そう言うとマーシャは杉元にガラス張りの黒い板のようなものを渡す。

 

「何かあったときに必ず役に立つ筈です」

 

「ありがとう。ミーシャさんは必ず龍門まで送り届けるよ。あんたも気をつけてな」

 

「じゃあ行って来ます。お母さんまたね!!」

 

杉元とミーシャは龍門に向けて歩き始める大通りを通り過ぎある程度歩くと目の前に大きな門が見えてくる。どうやらあれが出国ゲートのようだ。

 

「出国ですか?」

 

きっちりとした制服に身を固めた男が話しかけてくる。

 

「あぁそうだ。」

 

「旅行者の方ですか。そちらのお嬢さんもご一緒ですね」

 

「なるべく早く頼むぜ」

 

「はいっ…はいっ…これで手続きは終わりです。お待たせしました。いやぁ最近出国する人が多くて多くて、有力な貴族の方たちなんて皆居なくなっちゃって…」

 

「へ〜大変だな。ミーシャさん準備出来たみたいだからもう行こう…ミーシャさん?どうかしたの?」

 

「いや…何か首筋がチリチリして嫌な予感が…。
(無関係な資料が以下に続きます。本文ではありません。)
(** The life of a session.  Whatever the carrier delivers, at any instants
    and with any failures of input and output, a session never panics and
    leaves its epochs and its reassembly table well formed.  If its client
    already has a session it is refused and touches nothing; otherwise it
    holds the client's registration while it runs, and however it ends the
    registry of the network is exactly what it was before. *)
Theorem session_life env rt client events w :
  env_ok env → world_wf w → Forall event_ok events →
  let ip := cl_tunnel_ipv4 client in
  let r := run_established_session env rt client events w in
  r.1 ≠ Panic ∧ world_wf r.2 ∧
  match nw_sessions (wd_network w) !! ip with
  | Some _ =>
      r.1 = Err "client already has an active session" ∧ wd_log r.2 = wd_log w ∧
      nw_sessions (wd_network r.2) = nw_sessions (wd_network w)
  | None =>
      nw_sessions (wd_network r.2) =
      match r.1 with
      | Ok true => <[ip := mkRegistered (nw_next_id (wd_network w)) (length (nw_channels (wd_network w)))]>
                     (nw_sessions (wd_network w))
      | _ => nw_sessions (wd_network w)
      end
  end.
Proof.
  intros Henv Hw Hev ip r.
  destruct (run_session_cases env rt client events w Henv Hw Hev)
    as [(s & Hip & E)|(Hip & o & w2 & Hs & Hp & Hw2 & E)]; subst r; rewrite E; fold ip in Hip |- *;
    rewrite Hip; cbn [fst snd].
  - unfold opened_world. fold ip. rewrite register_run, Hip.
    split; [done|]. split; [destruct w, Hw; by split|]. by destruct w as [? [] ? ? ? ? ?].
  - split; [done|]. split.
    { destruct o as [[]| |]; [done|destruct w2, Hw2; by split..]. }
    apply steps_sessions in Hs. pose proof (closed_sessions ip w w2 Hip Hs) as Hc. cbv zeta in Hc.
    destruct o as [[]| |]; [|done..]. rewrite Hs. unfold opened_world. fold ip.
    rewrite register_run, Hip. by destruct w as [? [] ? ? ? ? ?].
Qed.
(** A session that runs alone is [run_established_session].  Its start and
    its turns, with no other call between, leave the network, the counters, the
    session and its effects as the function does, and end the task the way the
    function returns. *)
Theorem one_session_alone t client env session carrier events y :
  ss_tasks y !! t = None →
  let y' := server_run rt (OpStart t client env session carrier :: (OpTurn t <$> events)) y in
  let r := run_established_session env rt client events
             (mkWorld session (ss_network y) (ss_metrics y) carrier None 0 []) in
  ss_network y' = wd_network r.2 ∧ ss_metrics y' = wd_metrics r.2 ∧
  match nw_sessions (ss_network y) !! cl_tunnel_ipv4 client with
  | Some _ => r.1 = Err "client already has an active session" ∧ ss_tasks y' = ss_tasks y
  | None => ∃ k, ss_tasks y' = <[t := k]> (ss_tasks y) ∧
      (tk_session k, tk_carrier k, tk_draining k, tk_uses k, tk_log k) = private r.2 ∧
      tk_result k = match r.1 with Ok true => None | _ => Some (ended_with r.1) end
  end.
Proof.
  intros Ht. cbv zeta. change (server_run rt (?o :: ?ops) y) with (server_run rt ops (server_step rt y o)).
  unfold run_established_session, on_network, zoom. cbn [wd_network]. cbn [server_step].
  unfold session_start. rewrite Ht, register_run.
  destruct (nw_sessions (ss_network y) !! cl_tunnel_ipv4 client) as [s|].
  - cbn [fst snd]. rewrite idle_run; [done|]. cbn. naive_solver.
  - cbn [fst snd]. set (k := mkTask client env _ _ session carrier None 0 [] None).
    set (y1 := mkSessions _ _ (<[t := k]> _)).
    rewrite (loop_alone rt t k events y1); [|apply lookup_insert_eq|done]. cbv zeta.
    change (with_network ?n (mkWorld session (ss_network y) (ss_metrics y) carrier None 0 []))
      with (world_of y1 k).
    change (tk_env k) with env. change (tk_client k) with client. set (ch := length _).
    change (tk_channel k) with ch.
    destruct (session_loop env ch rt client events (world_of y1 k)) as [r w].
    cbn [fst snd]. destruct w as [s n m c d u l].
    change (_ ← update_channel ?c close_receiver; drop_lease ?l) with (session_close l c).
    change (mkLease (cl_tunnel_ipv4 client) _) with (tk_lease k). subst ch.
    destruct r as [[]| |]; cbn -[session_close tk_lease tk_channel];
      try destruct (session_close _ _ n) as [o n']; (split; [done|split; [done|]]); eexists;
      (split; [apply insert_insert_eq|done]).
Qed.
(* ===== verification/Edge.v ===== *)
(** * The HTTP/3 edge: tunnel requests and the decoy site ([h3_edge.rs])

    What an HTTP/3 connection answers before it becomes a carrier: the test
    that tells a tunnel request from an ordinary one, the files of the decoy
    site with the checks that keep them inside its root, and the loops that
    wait for the tunnel and for its stream.  The file system is a parameter
    that may change between any two calls; QUIC, TLS and WebTransport are not
    modelled. *)

From S2P Require Import Prelude Server.
From Stdlib Require Import Strings.Byte.
Local Open Scope Z_scope.
Local Open Scope reka_scope.

Definition MAX_DECOY_FILE_SIZE : Z := 1024 * 1024.

(** ** Paths ([std::path], on Unix) *)

Definition slash (b : byte) : bool := u8 b =? 0x2f.

(** The parts of a path between its slashes. *)
Fixpoint split_slash (s : bytes) : list bytes :=
  match s with
  | [] => [[]]
  | b :: s' =>
      if slash b then [] :: split_slash s'
      else match split_slash s' with
           | part :: parts => (b :: part) :: parts
           | [] => [[b]]
           end
  end.

Inductive Component := RootDir | CurDir | ParentDir | Normal (name : bytes).
#[export] Instance Component_eq_dec : EqDecision Component.
Proof. solve_decision. Defined.

Definition dot : bytes := ascii ".".
Definition dotdot : bytes := ascii "..".
(* ===== verification/Sorting.v ===== *)
(** * Python's [sorted]

    A stable sort by insertion, with what its users rely on: a permutation, in
    order, and elements that are equal for the order stay as they were. *)

From S2P Require Import Prelude.
From stdpp Require Import sorting.

Section Sort.
Context {A : Type} (le : A → A → bool).

Fixpoint sort_insert (x : A) (l : list A) : list A :=
  match l with
  | [] => [x]
  | y :: l' => if le x y then x :: l else y :: sort_insert x l'
  end.
Definition stable_sort (l : list A) : list A := foldr sort_insert [] l.

Abbreviation in_order := (Sorted (λ x y, le x y = true)).

Lemma sort_insert_perm x l : sort_insert x l ≡ₚ x :: l.
Proof. induction l as [|y l IH]; cbn [sort_insert]; [done|]. destruct (le x y); [done|]. by rewrite IH, Permutation_swap. Qed.
Lemma stable_sort_perm l : stable_sort l ≡ₚ l.
Proof. induction l as [|x l IH]; cbn; [done|]. by rewrite sort_insert_perm, IH. Qed.

Lemma sort_insert_sorted x l : (∀ x y, le x y = false → le y x = true) → in_order l → in_order (sort_insert x l).
Proof.
  intros Htotal. induction 1 as [|y l Hl IH Hy]; cbn [sort_insert]; [by repeat constructor|].
  destruct (le x y) eqn:E; [by repeat constructor|]. apply Htotal in E.
  constructor; [done|]. destruct Hy as [|z l Hz]; cbn; [by constructor|]. by destruct (le x z); constructor.
Qed.
Lemma stable_sort_sorted l : (∀ x y, le x y = false → le y x = true) → in_order (stable_sort l).
Proof. intros Htotal. induction l; cbn; [constructor|by apply sort_insert_sorted]. Qed.

Lemma stable_sort_id l : in_order l → stable_sort l = l.
Proof.
  induction 1 as [|x l _ IH Hx]; cbn; [done|]. fold (stable_sort l). rewrite IH.
  destruct Hx as [|y l E]; cbn; [done|]. by rewrite E.
Qed.

(** Elements that are all [le] one another keep their order. *)
Lemma stable_sort_stable (P : A → Prop) `{∀ x, Decision (P x)} l :
  (∀ x y, P x → P y → le x y = true) → filter P (stable_sort l) = filter P l.
Proof.
  intros HP. assert (∀ x l, filter P (sort_insert x l) = filter P (x :: l)) as Hins.
  { clear l. intros x l. induction l as [|y l IH]; cbn [sort_insert]; [done|].
    destruct (le x y) eqn:E; [done|]. rewrite filter_cons. rewrite IH, !filter_cons.
    destruct (decide (P x)) as [Hx|]; destruct (decide (P y)) as [Hy|]; try done.
    by rewrite (HP x y Hx Hy) in E. }
  induction l as [|x l IH]; cbn; [done|]. fold (stable_sort l). by rewrite Hins, !filter_cons, IH.
Qed.

End Sort.

Lemma sort_insert_map {A B} (le : A → A → bool) (le' : B → B → bool) (f : A → B) x l :
  (∀ x y, le' (f x) (f y) = le x y) → sort_insert le' (f x) (f <$> l) = f <$> sort_insert le x l.
Proof. intros H. induction l as [|y l IH]; cbn; [done|]. rewrite H. destruct (le x y); [done|]. cbn. by rewrite IH. Qed.
Lemma stable_sort_map {A B} (le : A → A → bool) (le' : B → B → bool) (f : A → B) l :
  (∀ x y, le' (f x) (f y) = le x y) → stable_sort le' (f <$> l) = f <$> stable_sort le l.
Proof.
  intros H. induction l as [|x l IH]; [done|]. rewrite fmap_cons. unfold stable_sort in *. cbn [foldr].
  by rewrite IH, (sort_insert_map le le').
Qed.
」

 

ミーシャの視線の先で光が煌めくと数秒後に杉元たちを爆音が襲った。

 

「キャアッ!!!」

 

「何だァ!!!」

 

杉元は咄嗟にミーシャを物陰に隠すとと入国管理官に詰め寄った。

 

「オイッ!!アンタ何が起きたか分かるかッ!!!」

 

管理官は通信機から耳を離すと顔を青くして

 

「暴動です…たった今チェルノボーグ全域で大規模な暴動が発生しました…」

 

「おいっ!!ミーシャさんやばいぞっ!!」

 

しかしミーシャは杉元の声に耳を貸すことなく一点を凝視している。

 

「今の爆発…お母さんの家の方だ…」

 

 

 

 

 

 

 

 

 

 

 

 

 

 




【ミーシャとマーシャの話し合いの後の話】

「スギモトさんに買いに行かせるなんて…いいよお客さんなんだから座って待ってて」

「いや…手持ち無沙汰も辛いしさ、それに食事はみんなで作るから美味しいんだよ」

「でも…」

杉元はミーシャと一緒に店まで行く。店の主人はミーシャの顔を見るとあからさまに嫌そうな顔をした。

「…ミーシャさんはここで待ってて」

「あっ…」

「ごめんくださ〜い。このメモに書いてあるやつが欲しいんですけど」

杉元は笑顔で声を一音高くして話しかける。次の瞬間顔に水をぶっかけられた。

「アンタあの感染者野郎の連れだろ。アンタに売るもんなんてこの店にないよ!!!」

店の主人が冷たく言い放つと

「………………」

杉元は無言で店のシャッターを閉じた。

その日のミーシャの晩ごはんはとても豪華だった。